In the reply, include exactly the lines of the entries below from the first to the line with "Definition IncludeReceiverLogsInNextPacket (logs", that line included.

- Opening Delimiter -

(* ===== verification/RtcpBuilder.v ===== *)
(** The compound RTCP packets a receiver sends
    (cast/streaming/impl/compound_rtcp_builder.cc). *)

From S2P Require Import Prelude Numeric Wire Ids NtpTime RtpDefines RtcpCommon.

(** * State *)

Definition kDefaultTargetPlayoutDelay : Z := 400.

Record CompoundRtcpBuilder := mkBuilder {
  checkpoint_frame_id : Z;
  playout_delay : Z;  (* milliseconds *)
  receiver_report_for_next_packet : option RtcpReportBlock;
  nacks_for_next_packet : list PacketNack;
  acks_for_next_packet : list Z;
  logs_for_next_packet : list RtcpReceiverFrameLogMessage;
  picture_loss_indicator : bool;
  feedback_count : Z }.
#[export] Instance eta_CompoundRtcpBuilder : Eta CompoundRtcpBuilder := fun b =>
  mkBuilder (checkpoint_frame_id b) (playout_delay b) (receiver_report_for_next_packet b)
    (nacks_for_next_packet b) (acks_for_next_packet b) (logs_for_next_packet b)
    (picture_loss_indicator b) (feedback_count b).

Definition new_CompoundRtcpBuilder : CompoundRtcpBuilder :=
  mkBuilder leader_frame_id kDefaultTargetPlayoutDelay None [] [] [] false 0.

(** * Setters *)

Definition SetCheckpointFrame (frame_id : Z) (b : CompoundRtcpBuilder)
    : outcome CompoundRtcpBuilder :=
  OSP_CHECK (checkpoint_frame_id b <=? frame_id) ;;
  Ret (b <| checkpoint_frame_id := frame_id |>).

Definition SetPlayoutDelay (delay : Z) (b : CompoundRtcpBuilder) : CompoundRtcpBuilder :=
  b <| playout_delay := delay |>.
Definition SetPictureLossIndicator (is_lost : bool) (b : CompoundRtcpBuilder) : CompoundRtcpBuilder :=
  b <| picture_loss_indicator := is_lost |>.
Definition IncludeReceiverReportInNextPacket (r : RtcpReportBlock) (b : CompoundRtcpBuilder)
    : CompoundRtcpBuilder :=
  b <| receiver_report_for_next_packet := Some r |>.

(** The consistency checks on the lists are [OSP_DCHECK]s, absent from release
    builds. *)
Definition IncludeFeedbackInNextPacket (nacks : list PacketNack) (acks : list Z)
    (b : CompoundRtcpBuilder) : CompoundRtcpBuilder :=
  b <| nacks_for_next_packet := nacks |> <| acks_for_next_packet := acks |>.
Definition IncludeReceiverLogsInNextPacket (logs : list RtcpReceiverFrameLogMessage)
    (b : CompoundRtcpBuilder) : CompoundRtcpBuilder :=
  b <| logs_for_next_packet := logs |>.

(** * Receiver report, reference time, picture loss *)

Definition AppendReceiverReportPacket (session : RtcpSession) (b : CompoundRtcpBuilder)
    (buffer : ByteBuffer) : outcome (CompoundRtcpBuilder * ByteBuffer) :=
  let header :=
    match receiver_report_for_next_packet b with
    | Some _ => mkHeader ReceiverReport 1 (kRtcpReceiverReportSize + kRtcpReportBlockSize)
    | None => mkHeader ReceiverReport 0 kRtcpReceiverReportSize
    end in
  buffer ← header_AppendFields header buffer;
  buffer ← AppendField 4 (receiver_ssrc session) buffer;
  match receiver_report_for_next_packet b with
  | Some r =>
      buffer ← report_block_AppendFields r buffer;
      Ret (b <| receiver_report_for_next_packet := None |>, buffer)
  | None => Ret (b, buffer)
  end.

Definition AppendReceiverReferenceTimeReportPacket (session : RtcpSession) (send_time : Z)
    (buffer : ByteBuffer) : outcome ByteBuffer :=
  let header := mkHeader ExtendedReports 0
    (kRtcpExtendedReportHeaderSize + kRtcpExtendedReportBlockHeaderSize
     + kRtcpReceiverReferenceTimeReportBlockSize) in
  buffer ← header_AppendFields header buffer;
  buffer ← AppendField 4 (receiver_ssrc session) buffer;
  buffer ← AppendField 1 kRtcpReceiverReferenceTimeReportBlockType buffer;
  buffer ← AppendField 1 0 buffer;
  buffer ← AppendField 2 (kRtcpReceiverReferenceTimeReportBlockSize / 4) buffer;
  AppendField 8 (ToNtpTimestamp (ntp_converter session) send_time) buffer.

Definition AppendPictureLossIndicatorPacket (session : RtcpSession) (buffer : ByteBuffer)
    : outcome ByteBuffer :=
  let header := mkHeader PayloadSpecific (RtcpSubtype_value PictureLossIndicator)
    kRtcpPictureLossIndicatorHeaderSize in
  buffer ← header_AppendFields header buffer;
  buffer ← AppendField 4 (receiver_ssrc session) buffer;
  AppendField 4 (sender_ssrc session) buffer.

(** * Loss fields *)

(** The inner loop: gathers into [bit_vector] the NACKs of the same frame that
    are within 8 packets of the first, and returns the rest of the list. *)
Fixpoint loss_bit_vector (frame_id first_packet_id bit_vector : Z) (nacks : list PacketNack)
    : outcome (Z * list PacketNack) :=
  match nacks with
  | [] => Ret (bit_vector, [])
  | n :: rest =>
      if negb (nack_frame_id n =? frame_id) then Ret (bit_vector, nacks) else
      let shift := nack_packet_id n - first_packet_id - 1 in
      if 8 <=? shift then Ret (bit_vector, nacks)
      else if shift <? 0 then Fault Undefined
      else loss_bit_vector frame_id first_packet_id
             (u8 (Z.lor bit_vector (Z.shiftl 1 shift))) rest
  end.

(** The outer loop; [remaining] is [max_num_loss_fields - num_loss_fields]. *)
Fixpoint loss_fields_loop (remaining : nat) (nacks : list PacketNack) (num_loss_fields : Z)
    (buffer : ByteBuffer) : outcome (Z * ByteBuffer) :=
  match remaining, nacks with
  | O, _ | _, [] => Ret (num_loss_fields, buffer)
  | S remaining, n :: rest =>
      '(bit_vector, rest) ←
        loss_bit_vector (nack_frame_id n) (nack_packet_id n) 0 rest;
      buffer ← AppendField 1 (lower_8_bits (nack_frame_id n)) buffer;
      buffer ← AppendField 2 (nack_packet_id n) buffer;
      buffer ← AppendField 1 bit_vector buffer;
      loss_fields_loop remaining rest (num_loss_fields + 1) buffer
  end.

(** [std::find_if] for the first NACK after the checkpoint. *)
Fixpoint skip_nacks (checkpoint : Z) (nacks : list PacketNack) : list PacketNack :=
  match nacks with
  | [] => []
  | n :: rest => if checkpoint <? nack_frame_id n then nacks else skip_nacks checkpoint rest
  end.

Definition AppendCastFeedbackLossFields (b : CompoundRtcpBuilder) (buffer : ByteBuffer)
    : outcome (Z * CompoundRtcpBuilder * ByteBuffer) :=
  match nacks_for_next_packet b with
  | [] => Ret (0, b, buffer)
  | nacks =>
      let max_num_loss_fields := Z.min (room buffer / kRtcpFeedbackLossFieldSize) 255 in
      '(num, buffer) ← loss_fields_loop (Z.to_nat max_num_loss_fields)
        (skip_nacks (checkpoint_frame_id b) nacks) 0 buffer;
      Ret (num, b <| nacks_for_next_packet := [] |>, buffer)
  end.

(** * ACK bit vector *)

(** [ack_bitvector[octet_index] |= 1 << shift], the vector starting at offset
    [off] of the buffer. *)
Definition set_ack_bit (off octet_index shift : Z) (buffer : ByteBuffer) : ByteBuffer :=
  buffer <| written :=
    alter (fun octet => u8 (Z.lor octet (Z.shiftl 1 shift)))
      (Z.to_nat (off + octet_index)) (written buffer) |>.

(** The loop over the ACKs; each element is skipped, ends the loop or sets a
    bit, growing the vector when needed. *)
Fixpoint ack_loop (off first_frame_id : Z) (acks : list Z) (num_octets : Z)
    (buffer : ByteBuffer) : outcome (Z * ByteBuffer) :=
  match acks with
  | [] => Ret (num_octets, buffer)
  | frame_id :: acks =>
      let bit_index := swrap 32 (frame_id - first_frame_id) in
      if bit_index <? 0 then ack_loop off first_frame_id acks num_octets buffer else
      let octet_index := Z.quot bit_index 8 in
      let shift := Z.rem bit_index 8 in
      if num_octets <=? octet_index then
        let num_additional := DividePositivesRoundingUp (octet_index + 1 - num_octets) 4 * 4 in
        if room buffer <? num_additional then Ret (num_octets, buffer) else
        let new_count := num_octets + num_additional in
        if kRtcpMaxAckBitVectorOctets <? new_count then Ret (num_octets, buffer) else
        '(_, buffer) ← ReserveSpace num_additional buffer;
        ack_loop off first_frame_id acks new_count (set_ack_bit off octet_index shift buffer)
      else ack_loop off first_frame_id acks num_octets (set_ack_bit off octet_index shift buffer)
  end.

Definition AppendCastFeedbackAckFields (b : CompoundRtcpBuilder) (buffer : ByteBuffer)
    : outcome (CompoundRtcpBuilder * ByteBuffer) :=
  if room buffer <? kRtcpFeedbackAckHeaderSize + kRtcpMinAckBitVectorOctets then Ret (b, buffer)
  else
    buffer ← AppendField 4 kRtcpCst2IdentifierWord buffer;
    buffer ← AppendField 1 (feedback_count b) buffer;
    '(octet_count_field, buffer) ← ReserveSpace 1 buffer;
    '(ack_bitvector, buffer) ← ReserveSpace kRtcpMinAckBitVectorOctets buffer;
    '(num_octets, buffer) ←
      match acks_for_next_packet b with
      | [] => Ret (kRtcpMinAckBitVectorOctets, buffer)
      | acks => ack_loop ack_bitvector (checkpoint_frame_id b + 2) acks
                  kRtcpMinAckBitVectorOctets buffer
      end;
    OSP_CHECK (num_octets <=? 255) ;;
    Ret (b <| acks_for_next_packet := [] |>,
         fill_at octet_count_field (be_encode 1 num_octets) buffer).

Definition AppendCastFeedbackPacket (session : RtcpSession) (b : CompoundRtcpBuilder)
    (buffer : ByteBuffer) : outcome (CompoundRtcpBuilder * ByteBuffer) :=
  '(space_for_header, buffer) ← ReserveSpace kRtcpCommonHeaderSize buffer;
  let initial_buffer_size := room buffer in
  buffer ← AppendField 4 (receiver_ssrc session) buffer;
  buffer ← AppendField 4 (sender_ssrc session) buffer;
  buffer ← AppendField 4 kRtcpCastIdentifierWord buffer;
  buffer ← AppendField 1 (lower_8_bits (checkpoint_frame_id b)) buffer;
  '(loss_count_field, buffer) ← ReserveSpace 1 buffer;
  OSP_CHECK (0 <? playout_delay b) ;;
  OSP_CHECK (playout_delay b <=? 65535) ;;
  buffer ← AppendField 2 (playout_delay b) buffer;
  '(num_loss_fields, b, buffer) ← AppendCastFeedbackLossFields b buffer;
  OSP_CHECK (num_loss_fields <=? 255) ;;
  let buffer := fill_at loss_count_field (be_encode 1 num_loss_fields) buffer in
  '(b, buffer) ← AppendCastFeedbackAckFields b buffer;
  let header := mkHeader PayloadSpecific (RtcpSubtype_value Feedback)
    (initial_buffer_size - room buffer) in
  header_bytes ← header_AppendFields header (new_buffer kRtcpCommonHeaderSize);
  Ret (b <| feedback_count := u8 (feedback_count b + 1) |>,
       fill_at space_for_header (written header_bytes) buffer).

(** * Receiver log *)

Definition to_milliseconds (us : Z) : Z := Z.quot us 1000.

(** The loop over the events of one frame; [true] when the buffer is full. *)
Fixpoint log_events_loop (first_timestamp : Z) (events : list RtcpReceiverEventLogMessage)
    (buffer : ByteBuffer) : outcome (bool * ByteBuffer) :=
  match events with
  | [] => Ret (false, buffer)
  | e :: events =>
      if room buffer <? kRtcpReceiverFrameLogMessageBlockSize then Ret (true, buffer) else
      let delay_delta_or_packet_id :=
        if bool_decide (event_type e = kPacketReceived) then event_packet_id e
        else u16 (to_milliseconds (event_delay e)) in
      buffer ← AppendField 2 delay_delta_or_packet_id buffer;
      let wire_type := ToWireType (event_type e) in
      let wire_timestamp := u16 (to_milliseconds (event_timestamp e - first_timestamp)) in
      buffer ← AppendField 2
        (Z.lor (Z.shiftl wire_type 12) (Z.land wire_timestamp 0xFFF)) buffer;
      log_events_loop first_timestamp events buffer
  end.

Fixpoint frame_logs_loop (session : RtcpSession) (logs : list RtcpReceiverFrameLogMessage)
    (buffer : ByteBuffer) : outcome ByteBuffer :=
  match logs with
  | [] => Ret buffer
  | log :: logs =>
      if room buffer <? kRtcpReceiverFrameLogMessageHeaderSize then Ret buffer else
      buffer ← AppendField 4 (lower_32_bits (log_rtp_timestamp log)) buffer;
      let num_events_wire := u8 (zlen (log_messages log) - 1) in
      first ← in_bounds (head (log_messages log));
      let event_timestamp_wire :=
        u32 (to_milliseconds (event_timestamp first - session_start_time session)) in
      buffer ← AppendField 4
        (u32 (Z.lor (Z.shiftl num_events_wire 24) (Z.land event_timestamp_wire 0xFFFFFF))) buffer;
      '(full, buffer) ← log_events_loop (event_timestamp first) (log_messages log) buffer;
      if full : bool then Ret buffer else frame_logs_loop session logs buffer
  end.

Definition FinalizeReceiverLogPacket (space_for_header payload_size : Z)
    (b : CompoundRtcpBuilder) (buffer : ByteBuffer) : outcome (CompoundRtcpBuilder * ByteBuffer) :=
  let header := mkHeader ApplicationDefined (RtcpSubtype_value ReceiverLog) payload_size in
  header_bytes ← header_AppendFields header (new_buffer kRtcpCommonHeaderSize);
  Ret (b <| logs_for_next_packet := [] |>,
       fill_at space_for_header (written header_bytes) buffer).

Definition AppendReceiverLogPacket (session : RtcpSession) (b : CompoundRtcpBuilder)
    (buffer : ByteBuffer) : outcome (CompoundRtcpBuilder * ByteBuffer) :=
  match logs_for_next_packet b with
  | [] => Ret (b, buffer)
  | logs =>
      '(space_for_header, buffer) ← ReserveSpace kRtcpCommonHeaderSize buffer;
      let initial_buffer_size := room buffer in
      buffer ← AppendField 4 (receiver_ssrc session) buffer;
      buffer ← AppendField 4 kCastName buffer;
      buffer ← frame_logs_loop session logs buffer;
      FinalizeReceiverLogPacket space_for_header (initial_buffer_size - room buffer) b buffer
  end.

(** * BuildPacket *)

Definition kRequiredBufferSize : Z := 256.

Definition BuildPacket (session : RtcpSession) (send_time : Z) (b : CompoundRtcpBuilder)
    (buffer : ByteBuffer) : outcome (CompoundRtcpBuilder * list Z) :=
  OSP_CHECK (kRequiredBufferSize <=? room buffer) ;;
  '(b, buffer) ← AppendReceiverReportPacket session b buffer;
  buffer ← AppendReceiverReferenceTimeReportPacket session send_time buffer;
  buffer ← (if picture_loss_indicator b
            then AppendPictureLossIndicatorPacket session buffer else Ret buffer);
  '(b, buffer) ← AppendCastFeedbackPacket session b buffer;
  '(b, buffer) ← AppendReceiverLogPacket session b buffer;
  Ret (b, written buffer).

- Closing Delimiter -

SOLUTION TO THIS EXERCISE:
(* ===== verification/RtcpBuilder.v ===== *)
(** The compound RTCP packets a receiver sends
    (cast/streaming/impl/compound_rtcp_builder.cc). *)

From S2P Require Import Prelude Numeric Wire Ids NtpTime RtpDefines RtcpCommon.

(** * State *)

Definition kDefaultTargetPlayoutDelay : Z := 400.

Record CompoundRtcpBuilder := mkBuilder {
  checkpoint_frame_id : Z;
  playout_delay : Z;  (* milliseconds *)
  receiver_report_for_next_packet : option RtcpReportBlock;
  nacks_for_next_packet : list PacketNack;
  acks_for_next_packet : list Z;
  logs_for_next_packet : list RtcpReceiverFrameLogMessage;
  picture_loss_indicator : bool;
  feedback_count : Z }.
#[export] Instance eta_CompoundRtcpBuilder : Eta CompoundRtcpBuilder := fun b =>
  mkBuilder (checkpoint_frame_id b) (playout_delay b) (receiver_report_for_next_packet b)
    (nacks_for_next_packet b) (acks_for_next_packet b) (logs_for_next_packet b)
    (picture_loss_indicator b) (feedback_count b).

Definition new_CompoundRtcpBuilder : CompoundRtcpBuilder :=
  mkBuilder leader_frame_id kDefaultTargetPlayoutDelay None [] [] [] false 0.

(** * Setters *)

Definition SetCheckpointFrame (frame_id : Z) (b : CompoundRtcpBuilder)
    : outcome CompoundRtcpBuilder :=
  OSP_CHECK (checkpoint_frame_id b <=? frame_id) ;;
  Ret (b <| checkpoint_frame_id := frame_id |>).

Definition SetPlayoutDelay (delay : Z) (b : CompoundRtcpBuilder) : CompoundRtcpBuilder :=
  b <| playout_delay := delay |>.
Definition SetPictureLossIndicator (is_lost : bool) (b : CompoundRtcpBuilder) : CompoundRtcpBuilder :=
  b <| picture_loss_indicator := is_lost |>.
Definition IncludeReceiverReportInNextPacket (r : RtcpReportBlock) (b : CompoundRtcpBuilder)
    : CompoundRtcpBuilder :=
  b <| receiver_report_for_next_packet := Some r |>.

(** The consistency checks on the lists are [OSP_DCHECK]s, absent from release
    builds. *)
Definition IncludeFeedbackInNextPacket (nacks : list PacketNack) (acks : list Z)
    (b : CompoundRtcpBuilder) : CompoundRtcpBuilder :=
  b <| nacks_for_next_packet := nacks |> <| acks_for_next_packet := acks |>.
Definition IncludeReceiverLogsInNextPacket (logs : list RtcpReceiverFrameLogMessage)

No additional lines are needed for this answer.